As CEO of Local Government Professionals WA (the peak representative body for local government officers), it’s a role that requires significant interaction with its 800+ members to provide support, advocacy and training on their leadership journeys.
So it’s no surprise to learn that she needs to schedule in enough rest time at the end of the day to recharge her batteries.
“People look at my pink hair and don’t think I’m an introvert. But I’ve always wanted to be in a leadership position and make positive changes to people around me, so it’s about making sure I’ve got the energy to engage with people and do my job. One thing I do every morning is exercise in the park, which helps me tackle the day. I particularly like boxing, which is great for getting all my frustrations out! Leaders really need to look after themselves so they can look after their teams.”
Candy started out her career as a psychologist working in the organisational development space, before moving to an insurance company that provides mutual insurance schemes for WA local government. It was then she had a lightbulb moment about what really matters.
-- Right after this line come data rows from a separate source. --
(** From every state the call can be run to its end. *)
Lemma invariant_ends (s : Sched.state) :
  inv s → ∃ sched s', Sched.exec_schedule Run bound lastOctet sched s = Some s' ∧ ended s'.
Proof.
  intros Hinv.
  assert (Hfuel : ∃ n, steps_bound bound s <= Z.of_nat n).
  { exists (Z.to_nat (steps_bound bound s)). lia. }
  destruct Hfuel as [n Hn]. revert s Hinv Hn.
  induction n as [|n IH]; intros s Hinv Hn.
  - destruct (Sched.main s) as [i| | |] eqn:Hmain;
      try (exists [], s; split; [done | unfold ended; tauto]);
      destruct (invariant_progress s Hinv) as (a & s1 & Hstep);
      try (unfold ended; rewrite Hmain; intros [|]; discriminate);
      pose proof (step_uses_bound a s s1 Hinv Hstep); lia.
  - destruct (Sched.main s) as [i| | |] eqn:Hmain;
      try (exists [], s; split; [done | unfold ended; tauto]);
      (destruct (invariant_progress s Hinv) as (a & s1 & Hstep);
       [unfold ended; rewrite Hmain; intros [|]; discriminate|]);
      pose proof (step_uses_bound a s s1 Hinv Hstep);
      (assert (Hinv1 : inv s1)
        by (destruct a; simpl in Hstep;
            [by eapply invariant_step_main | by eapply invariant_step_task]));
      destruct (IH s1 Hinv1 ltac:(lia)) as (sched & s' & Hexec & Hend);
      exists (a :: sched), s'; (split; [|done]); simpl; by rewrite Hstep.
Qed.

End Invariant.

Lemma reachable_invariant (Run : Pinger → RunResult) (σ : store) (network : IPNet)
    (maximum : Z) (s : Sched.state) :
  maximumNumberOfHosts network = Value maximum →
  Sched.reachable Run σ network s →
  invariant Run (int_wrap (maximum + 1)) (octet_of_prefix network) σ (net_IP network) s.
Proof.
  intros Hmax (maximum' & sched & Hmax' & Hexec).
  rewrite Hmax in Hmax'. injection Hmax' as <-.
  eapply invariant_exec; [apply int_wrap_range | | exact Hexec].
  by apply invariant_init.
Qed.

(** X17: under any schedule a call comes to its end, by returning or by
    panicking: from every state it can reach, it can be run on to one where
    it is over, and no schedule is longer than six steps per round of the
    loop plus two. *)
Theorem every_call_ends (Run : Pinger → RunResult) (σ : store) (network : IPNet)
    (maximum : Z) (sched : list Sched.action) (s : Sched.state) :
  maximumNumberOfHosts network = Value maximum →
  Sched.exec_schedule Run (int_wrap (maximum + 1)) (octet_of_prefix network) sched
    (Sched.init σ network) = Some s →
  Z.of_nat (length sched) <= 6 * Z.of_nat (trips maximum) + 2 ∧
  ∃ sched' s',
    Sched.exec_schedule Run (int_wrap (maximum + 1)) (octet_of_prefix network) sched' s
      = Some s' ∧ ended s'.
Proof.
  intros Hmax Hexec.
  pose proof (invariant_init Run (int_wrap (maximum + 1)) (octet_of_prefix network) σ
                (net_IP network) network eq_refl) as Hinit.
  pose proof (int_wrap_range (maximum + 1)) as [_ Hint]. split.
  - pose proof (schedule_length Run _ _ σ _ Hint sched _ s Hinit Hexec) as Hlen.
    pose proof (invariant_exec Run _ _ σ _ Hint sched _ s Hinit Hexec) as Hinv.
    assert (0 <= steps_bound (int_wrap (maximum + 1)) s).
    { unfold steps_bound. pose proof (work_nonneg (Sched.tasks s)).
      destruct (Sched.main s); lia. }
    unfold steps_bound in Hlen at 2. simpl in Hlen. unfold trips. lia.
  - eapply invariant_ends; [exact Hint|].
    eapply invariant_exec; [exact Hint | exact Hinit | exact Hexec].
Qed.

(** Once an increment has panicked, more rounds change nothing. *)
Lemma enumerate_panic (n n' : nat) (k : Z) (address : IP) (ips : list IP) :
  enumerate n k address = (ips, Panic) → (n <= n')%nat →
  enumerate n' k address = (ips, Panic).
Proof.
  revert n' address ips. induction n as [|n IH]; intros n' address ips H Hle.
  { discriminate. }
  destruct n' as [|n']; [lia|]. simpl in *.
  destruct (increment address k 1) as [a|]; [|done].
  destruct (enumerate n k a) as [rest final] eqn:Hrest. injection H as <- ->.
  by rewrite (IH n' a rest Hrest) by lia.
Qed.

(** X16: whatever the schedule, a call that returns has handed out the same
    addresses and returns the same pool as [analyze] with its goroutines
    taken in order; and a call that panics does so in [analyze] too. *)
Theorem every_schedule_agrees (Run : Pinger → RunResult)
    (ParseCIDR : string → option IPNet) (σ : store) (s : string) (network : IPNet)
    (st : Sched.state) :
  ParseCIDR s = Some network → Sched.reachable Run σ network st →
  (Sched.main st = Sched.AtReturn →
     analyze Run ParseCIDR σ s =
       {| dispatched := map Sched.task_ip (Sched.tasks st); cells := Sched.heap st;
          result := Returned (Sched.addressPool st) |}) ∧
  (Sched.main st = Sched.Panicked → result (analyze Run ParseCIDR σ s) = Crashed).
Proof.
  intros Hparse Hreach. pose proof Hreach as (maximum & _ & Hmax & _).
  destruct (reachable_invariant Run σ network maximum st Hmax Hreach)
    as [Hheap Hptr Henum Hloop Hwg Hmu Hpc Hpool].
  unfold analyze. rewrite Hparse, Hmax. unfold trips. split; intros Hmain.
  - rewrite Hmain in Hloop. destruct Hloop as [Hlen Hz]. rewrite <- Hlen, Henum.
    rewrite Hheap. do 2 f_equal. apply map_eq. intros l.
    rewrite sweep_lookup, lookup_empty, Hpool. unfold pool_of.
    case_decide; [|done]. rewrite list_lookup_fmap.
    destruct (Sched.tasks st !! (l - length σ)%nat) as [k|] eqn:Hk; [|done]. simpl.
    rewrite Hwg in Hz. pose proof (tally_zero Sched.running _ _ k Hz Hk) as Hrun.
    unfold Sched.running in Hrun. unfold past_store.
    destruct (Sched.task_pc k); try discriminate.
    by destruct (entry Run (Sched.task_ip k)).
  - rewrite Hmain in Hloop. destruct Hloop as [Hlt Hpanic].
    pose proof (enumerate_snoc _ _ _ _ _ Henum) as Hnext. rewrite Hpanic in Hnext.
    by rewrite (enumerate_panic _ (Z.to_nat (int_wrap (maximum + 1) - 1)) _ _ _ Hnext) by lia.
Qed.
“I realised my life mission has always been about making things better for other people, and that’s when I transitioned in to my current role. I haven’t worked at many different companies over my career, and I’m really proud of that, because loyalty speaks for something. To me, I need to always be authentically myself.”
As our conversation flows, she sounds like a confident, self-assured CEO, but Candy says it wasn’t always the case.
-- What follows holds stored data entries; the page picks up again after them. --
(** * server.js: cache store, key derivation, sheet normalisation and loader

    A shallow embedding of the cache-and-normalise layer of [server.js]
    (the Express proxy in front of a Google spreadsheet) together with the
    properties its specification states about it.

    Modelling conventions.
    - A JavaScript string is the list of its UTF-16 code units ([list N]).
    - A plain object used as a record ([const obj = {}]) is the finite map
      of its own string-keyed properties; property enumeration order is
      not modelled.
    - [Date.now()] and the TTL are integers (milliseconds) in [Z].
    - The module-level [cache] ([new Map()]) is a field of the explicit
      world state threaded through every stateful function.
    - A call that spreads an array into its arguments throws
      [RangeError] beyond the engine's limit on the number of arguments,
      a parameter of the model ([argumentLimit]).
    - An [async] function is run to completion: every [await] is answered
      by the upstream oracle, which also says how much the clock moved
      while the call was pending. Interleaving of concurrent requests is
      not modelled. *)

From Stdlib Require Import ZArith NArith Lia List String Ascii.
From stdpp Require Import gmap strings list fin_maps pretty.

Local Open Scope N_scope.

(** ** JavaScript strings *)

Abbreviation jsstring := (list N) (only parsing).

(** An ASCII literal as a JavaScript string. *)
Definition js (s : string) : jsstring :=
  List.map N_of_ascii (list_ascii_of_string s).

(** ECMAScript [WhiteSpace] and [LineTerminator] code units, the ones
    [String.prototype.trim] strips. *)
Definition isWhiteSpace (u : N) : bool :=
  (u =? 0x9) || (u =? 0xA) || (u =? 0xB) || (u =? 0xC) || (u =? 0xD)
  || (u =? 0x20) || (u =? 0xA0) || (u =? 0x1680)
  || ((0x2000 <=? u) && (u <=? 0x200A))
  || (u =? 0x2028) || (u =? 0x2029) || (u =? 0x202F) || (u =? 0x205F)
  || (u =? 0x3000) || (u =? 0xFEFF).

Fixpoint trimStart (s : jsstring) : jsstring :=
  match s with
  | [] => []
  | u :: r => if isWhiteSpace u then trimStart r else s
  end.

Fixpoint trimEnd (s : jsstring) : jsstring :=
  match s with
  | [] => []
  | u :: r =>
      match trimEnd r with
      | [] => if isWhiteSpace u then [] else [u]
      | r' => u :: r'
      end
  end.

(** [s.trim()] *)
Definition trim (s : jsstring) : jsstring := trimEnd (trimStart s).

(** [parts.join(sep)] on an array of strings. *)
Fixpoint join (sep : jsstring) (parts : list jsstring) : jsstring :=
  match parts with
  | [] => []
  | [p] => p
  | p :: rest => p ++ sep ++ join sep rest
  end.

(** ** Records built by property assignment *)

Abbreviation jsobj := (gmap (list N) (list N)) (only parsing).

(** [obj[k] = v] on an object created by [{}], for a string [v].
    Every name creates or overwrites an own property, except
    ["__proto__"]: that name reaches the accessor inherited from
    [Object.prototype], whose setter ignores a value that is neither an
    object nor [null], so no own property appears. *)
Definition obj_set (k v : jsstring) (obj : jsobj) : jsobj :=
  if decide (k = js "__proto__") then obj else <[k := v]> obj.

(** [arr.forEach((x, i) => ...)] where the callback updates a captured
    variable of type [St]; [from] is the index of the first element. *)
Fixpoint forEach_from {A St : Type} (f : A -> nat -> St -> St)
    (from : nat) (arr : list A) (s : St) : St :=
  match arr with
  | [] => s
  | x :: rest => forEach_from f (S from) rest (f x from s)
  end.

Definition forEach {A St : Type} (f : A -> nat -> St -> St)
    (arr : list A) (s : St) : St :=
  forEach_from f 0 arr s.

(** ** Tabular normaliser (the body of [readSheetToJson] after the fetch) *)

Record table := Table {
  tab : jsstring;
  headers : list jsstring;
  rows : list jsobj
}.

(** The template literal [`Col${i + 1}`]. *)
Definition colName (i : nat) : jsstring := js "Col" ++ js (pretty (i + 1)%nat).

(** [row[i] ?? ""] *)
Definition cellOr (row : list jsstring) (i : nat) : jsstring :=
  default [] (row !! i).

(** [h || `Col${i + 1}`]: the empty string is the only falsy string. *)
Definition keyOf (h : jsstring) (i : nat) : jsstring :=
  match h with [] => colName i | _ => h end.

(** The callback of [body.map] in the branch [hasHeaders]. *)
Definition rowWithHeaders (hs : list jsstring) (row : list jsstring) : jsobj :=
  forEach (fun h i obj => obj_set (keyOf h i) (cellOr row i) obj) hs ∅.

(** [Array.from({ length: maxLen }, (_, i) => `Col${i + 1}`)] *)
Definition genHeaders (maxLen : nat) : list jsstring :=
  List.map colName (seq 0 maxLen).

(** The callback of [body.map] in the branch without headers. *)
Definition rowWithGenHeaders (gen : list jsstring) (row : list jsstring) : jsobj :=
  forEach (fun h i obj => obj_set h (cellOr row i) obj) gen ∅.

(** [headers.some((h) => h.length > 0)] *)
Definition hasHeaders (hs : list jsstring) : bool :=
  existsb (fun h => (0 <? length h)%nat) hs.

(** What a thrown exception is: what a rejected upstream promise
    carries, or the [RangeError] of a call that is given more arguments
    than the engine accepts. *)
Inductive error :=
  | UpstreamUnavailable (reason : jsstring)
  | RangeError.

(** [Math.max(...lengths)]: the spread passes every element as one
    argument of the call. With more arguments than the engine accepts
    ([argLimit]: in V8 it follows from the stack size and is of the
    order of 10^5) the call throws [RangeError]; otherwise it returns
    the largest element (the code calls it on a non-empty array). *)
Definition Math_max_spread (argLimit : N) (lengths : list nat) : error + nat :=
  if (argLimit <? N.of_nat (length lengths))%N then inl RangeError
  else inr (max_list lengths).

(** Lines 151-186 of [readSheetToJson]: from the fetched grid
    ([res.data.values || []], cells being strings) to the result
    object, or to the exception thrown on the way. *)
Definition normalize (argLimit : N) (tabName : jsstring) (grid : list (list jsstring))
    : error + table :=
  match grid with
  | [] => inr {| tab := tabName; headers := []; rows := [] |}
  | row0 :: body =>
      let hs := List.map trim row0 in
      if hasHeaders hs then
        inr {| tab := tabName; headers := hs;
               rows := List.map (rowWithHeaders hs) body |}
      else
        match Math_max_spread argLimit (List.map (@length jsstring) grid) with
        | inl err => inl err
        | inr maxLen =>
            inr {| tab := tabName; headers := hs;
                   rows := List.map (rowWithGenHeaders (genHeaders maxLen)) body |}
        end
  end.

(** ** Key deriver *)

(** UTF-8 encoding of a string, as [hash.update(str)] performs it: a
    surrogate pair is one code point, a lone surrogate becomes U+FFFD. *)
Definition utf8_of_code_point (c : N) : list N :=
  if c <? 0x80 then [c]
  else if c <? 0x800 then
    [N.lor 0xC0 (N.shiftr c 6); N.lor 0x80 (N.land c 0x3F)]
  else if c <? 0x10000 then
    [N.lor 0xE0 (N.shiftr c 12); N.lor 0x80 (N.land (N.shiftr c 6) 0x3F);
     N.lor 0x80 (N.land c 0x3F)]
  else
    [N.lor 0xF0 (N.shiftr c 18); N.lor 0x80 (N.land (N.shiftr c 12) 0x3F);
     N.lor 0x80 (N.land (N.shiftr c 6) 0x3F); N.lor 0x80 (N.land c 0x3F)].

Definition isHighSurrogate (u : N) : bool := (0xD800 <=? u) && (u <=? 0xDBFF).
Definition isLowSurrogate (u : N) : bool := (0xDC00 <=? u) && (u <=? 0xDFFF).
Definition replacement_utf8 : list N := [0xEF; 0xBF; 0xBD].

Fixpoint utf8 (s : jsstring) : list N :=
  match s with
  | [] => []
  | u :: r =>
      if isHighSurrogate u then
        match r with
        | v :: r' =>
            if isLowSurrogate v then
              utf8_of_code_point
                (0x10000 + N.shiftl (u - 0xD800) 10 + (v - 0xDC00)) ++ utf8 r'
            else replacement_utf8 ++ utf8 r
        | [] => replacement_utf8
        end
      else if isLowSurrogate u then replacement_utf8 ++ utf8 r
      else utf8_of_code_point u ++ utf8 r
  end.

(** MD5 (RFC 1321) on 32-bit words held in [N], wrap-around written out. *)
Module MD5.

Definition w32 (x : N) : N := x mod 2 ^ 32.
Definition not32 (x : N) : N := N.lxor x 0xFFFFFFFF.
Definition rotl32 (x s : N) : N :=
  N.lor (w32 (N.shiftl x s)) (N.shiftr x (32 - s)).

Definition K : list N :=
  [0xd76aa478; 0xe8c7b756; 0x242070db; 0xc1bdceee; 0xf57c0faf; 0x4787c62a; 0xa8304613; 0xfd469501;
   0x698098d8; 0x8b44f7af; 0xffff5bb1; 0x895cd7be; 0x6b901122; 0xfd987193; 0xa679438e; 0x49b40821;
   0xf61e2562; 0xc040b340; 0x265e5a51; 0xe9b6c7aa; 0xd62f105d; 0x02441453; 0xd8a1e681; 0xe7d3fbc8;
   0x21e1cde6; 0xc33707d6; 0xf4d50d87; 0x455a14ed; 0xa9e3e905; 0xfcefa3f8; 0x676f02d9; 0x8d2a4c8a;
   0xfffa3942; 0x8771f681; 0x6d9d6122; 0xfde5380c; 0xa4beea44; 0x4bdecfa9; 0xf6bb4b60; 0xbebfbc70;
   0x289b7ec6; 0xeaa127fa; 0xd4ef3085; 0x04881d05; 0xd9d4d039; 0xe6db99e5; 0x1fa27cf8; 0xc4ac5665;
   0xf4292244; 0x432aff97; 0xab9423a7; 0xfc93a039; 0x655b59c3; 0x8f0ccc92; 0xffeff47d; 0x85845dd1;
   0x6fa87e4f; 0xfe2ce6e0; 0xa3014314; 0x4e0811a1; 0xf7537e82; 0xbd3af235; 0x2ad7d2bb; 0xeb86d391].

Definition shifts : list N :=
  [7; 12; 17; 22; 7; 12; 17; 22; 7; 12; 17; 22; 7; 12; 17; 22;
   5; 9; 14; 20; 5; 9; 14; 20; 5; 9; 14; 20; 5; 9; 14; 20;
   4; 11; 16; 23; 4; 11; 16; 23; 4; 11; 16; 23; 4; 11; 16; 23;
   6; 10; 15; 21; 6; 10; 15; 21; 6; 10; 15; 21; 6; 10; 15; 21].

Definition state : Type := N * N * N * N.

Definition init : state := (0x67452301, 0xefcdab89, 0x98badcfe, 0x10325476).

(** One of the 64 operations of a block, on the 16 message words [M]. *)
Definition step (M : list N) (st : state) (i : nat) : state :=
  let '(a, b, c, d) := st in
  let '(f, g) :=
    if (i <? 16)%nat then
      (N.lor (N.land b c) (N.land (not32 b) d), i)
    else if (i <? 32)%nat then
      (N.lor (N.land d b) (N.land (not32 d) c), ((5 * i + 1) mod 16)%nat)
    else if (i <? 48)%nat then
      (N.lxor (N.lxor b c) d, ((3 * i + 5) mod 16)%nat)
    else
      (N.lxor c (N.lor b (not32 d)), ((7 * i) mod 16)%nat) in
  let f' := w32 (f + a + nth i K 0 + nth g M 0) in
  (d, w32 (b + rotl32 f' (nth i shifts 0)), b, c).

(** Little-endian bytes of a number, and back. *)
Fixpoint le_bytes (n : nat) (x : N) : list N :=
  match n with
  | O => []
  | S n' => x mod 256 :: le_bytes n' (x / 256)
  end.

Fixpoint le_word (bs : list N) : N :=
  match bs with
  | [] => 0
  | b :: r => b + 256 * le_word r
  end.

Definition words (block : list N) : list N :=
  List.map (fun k => le_word (firstn 4 (skipn (4 * k) block))) (seq 0 16).

Definition compress (st : state) (block : list N) : state :=
  let '(a0, b0, c0, d0) := st in
  let '(a, b, c, d) := fold_left (step (words block)) (seq 0 64) st in
  (w32 (a0 + a), w32 (b0 + b), w32 (c0 + c), w32 (d0 + d)).

Definition pad (msg : list N) : list N :=
  let len := length msg in
  msg ++ [0x80] ++ repeat 0 ((119 - len mod 64) mod 64)%nat
      ++ le_bytes 8 ((8 * N.of_nat len) mod 2 ^ 64).

Definition digest (msg : list N) : list N :=
  let padded := pad msg in
  let blocks :=
    List.map (fun j => firstn 64 (skipn (64 * j) padded))
             (seq 0 (length padded / 64)) in
  let '(a, b, c, d) := fold_left compress blocks init in
  le_bytes 4 a ++ le_bytes 4 b ++ le_bytes 4 c ++ le_bytes 4 d.

End MD5.

(** [digest("hex")]: two lower-case hexadecimal digits per byte. *)
Definition hexDigit (d : N) : N := if d <? 10 then 48 + d else 87 + d.

Definition hex (bytes : list N) : jsstring :=
  flat_map (fun b => [hexDigit (b / 16); hexDigit (b mod 16)]) bytes.

(** [crypto.createHash("md5").update(parts.join("|")).digest("hex")] *)
Definition cacheKey (parts : list jsstring) : jsstring :=
  hex (MD5.digest (utf8 (join (js "|") parts))).

(** ** Cache store *)

(** The values the server puts in the cache: the tab list stored by
    [listSheetTabs] and the result object stored by [readSheetToJson].
    The cache is untyped, so a reader gets back whichever was stored. *)
Inductive payload :=
  | Tabs (names : list jsstring)
  | Sheet (t : table).

(** [{ expiresAt, data }] *)
Record item := Item { expiresAt : Z; data : payload }.

(** Calls made on the Google client. *)
Inductive call :=
  | GetClient
  | SpreadsheetsGet
  | ValuesGet (range : jsstring).

(** The mutable state of the process: the [cache] map, the clock read
    by [Date.now()], and the upstream calls made so far, latest first. *)
Record world := World {
  cache : gmap (list N) item;
  clock : Z;
  upstreamLog : list call
}.

(** State and exceptions: a computation ends with a value or a thrown
    error, and in both cases with the world it left behind. *)
Definition M (A : Type) : Type := world -> (error + A) * world.

Definition ret {A : Type} (a : A) : M A := fun w => (inr a, w).

Definition bind {A B : Type} (m : M A) (k : A -> M B) : M B :=
  fun w =>
    match m w with
    | (inl e, w') => (inl e, w')
    | (inr a, w') => k a w'
    end.

Notation "x <- m ;; k" := (bind m (fun x => k))
  (at level 100, m at next level, right associativity).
“I was born in Hong Kong, but moved to Australia on my own when I was 17 to study and to get away from my family where domestic violence was part of our life. Because of the environment I grew up in, I didn’t have any self-confidence or self esteem, and as a result I struggled with my weight pretty much for the first 20 years of my life. But when I moved here, I learned to love myself, (I discovered) that I’m worth something. I found my place in the world as a new person.”
Candy insists that her difficult upbringing helped her develop resilience, and it’s just one of the many leadership lessons she enthusiastically shares with others, particularly young professionals.
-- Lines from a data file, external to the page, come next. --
(** * CardSense: the statement-extraction route, embedded in Rocq

    The functions of [src/app/api/chat/route.ts] that extract the data of a
    credit-card statement are translated into Rocq functions over a model
    of JavaScript values: the pattern extractors, the Validator
    [isValidData], the recovery of JSON from the response of the language
    model, the merge [robustDataMerging], the finalization
    [finalValidationAndCalculation] and the pipeline
    [extract10DataPointsWithGemini]; then the request to the language
    model [callGeminiApi] and the handlers of the route, with what they
    receive from the network as an input.

    Conventions of the model.
    - A JavaScript number is a binary64 float, represented by [spec_float]
      with precision 53 and maximal exponent 1024; the arithmetic is the
      one of the Standard Library's [SpecFloat].
    - A JavaScript string is a [string]; every [ascii] is one code unit in
      the range 0..255.  Texts with code units above 255 are outside the
      model (the rupee sign of the amount patterns, for instance).
    - An object is an association list from property names to values, in
      insertion order; reading takes the first binding of a name and writing
      replaces it, or appends a new binding.  The engine's reordering of
      integer-like property names is not modelled: nothing here observes
      the order of the properties of a parsed object.
    - Values are compared by their contents.  Where the route updates an
      object in place, the function of the model returns the updated
      object; the object that the caller passed is not observed again.
    - A thrown exception is the [Throws] result of the [completion] type.
    - The request to the language model is an input: the pipeline takes
      what [await callGeminiApi(prompt)] evaluates to. *)

From Stdlib Require Import ZArith List String Ascii Bool Lia.
From Stdlib Require Import Floats.SpecFloat.
Import ListNotations.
“My story is by no means unique, lots of people have gone through this. Don’t let your past define who you are. You only get to live once, and it’s important to maximise opportunities. I still have ups and downs sometimes, but I have tools that help me to think positively.”
Candy has been a member of Behind Closed Doors for three years, and credits her group peers with helping her navigate personal and professional challenges.
“A few months ago, I wasn’t in a very good place, and I shared that with my BCD group, and in doing so, it took a weight off my shoulders. I know what’s said will stay in that room, I won’t be judged, and it was a good place for me to share that. So I told my story, and there was an incredibly warm and supportive response. They weren’t just telling me what I wanted to hear, they were telling me things that I needed to hear, in a very caring way, that I don’t know that my friends or even my husband could say to me. It was honest, non judgemental caring.”
Over the course of her career, Candy says she has always been focussed on authenticity, and that leads us back to the pink hair.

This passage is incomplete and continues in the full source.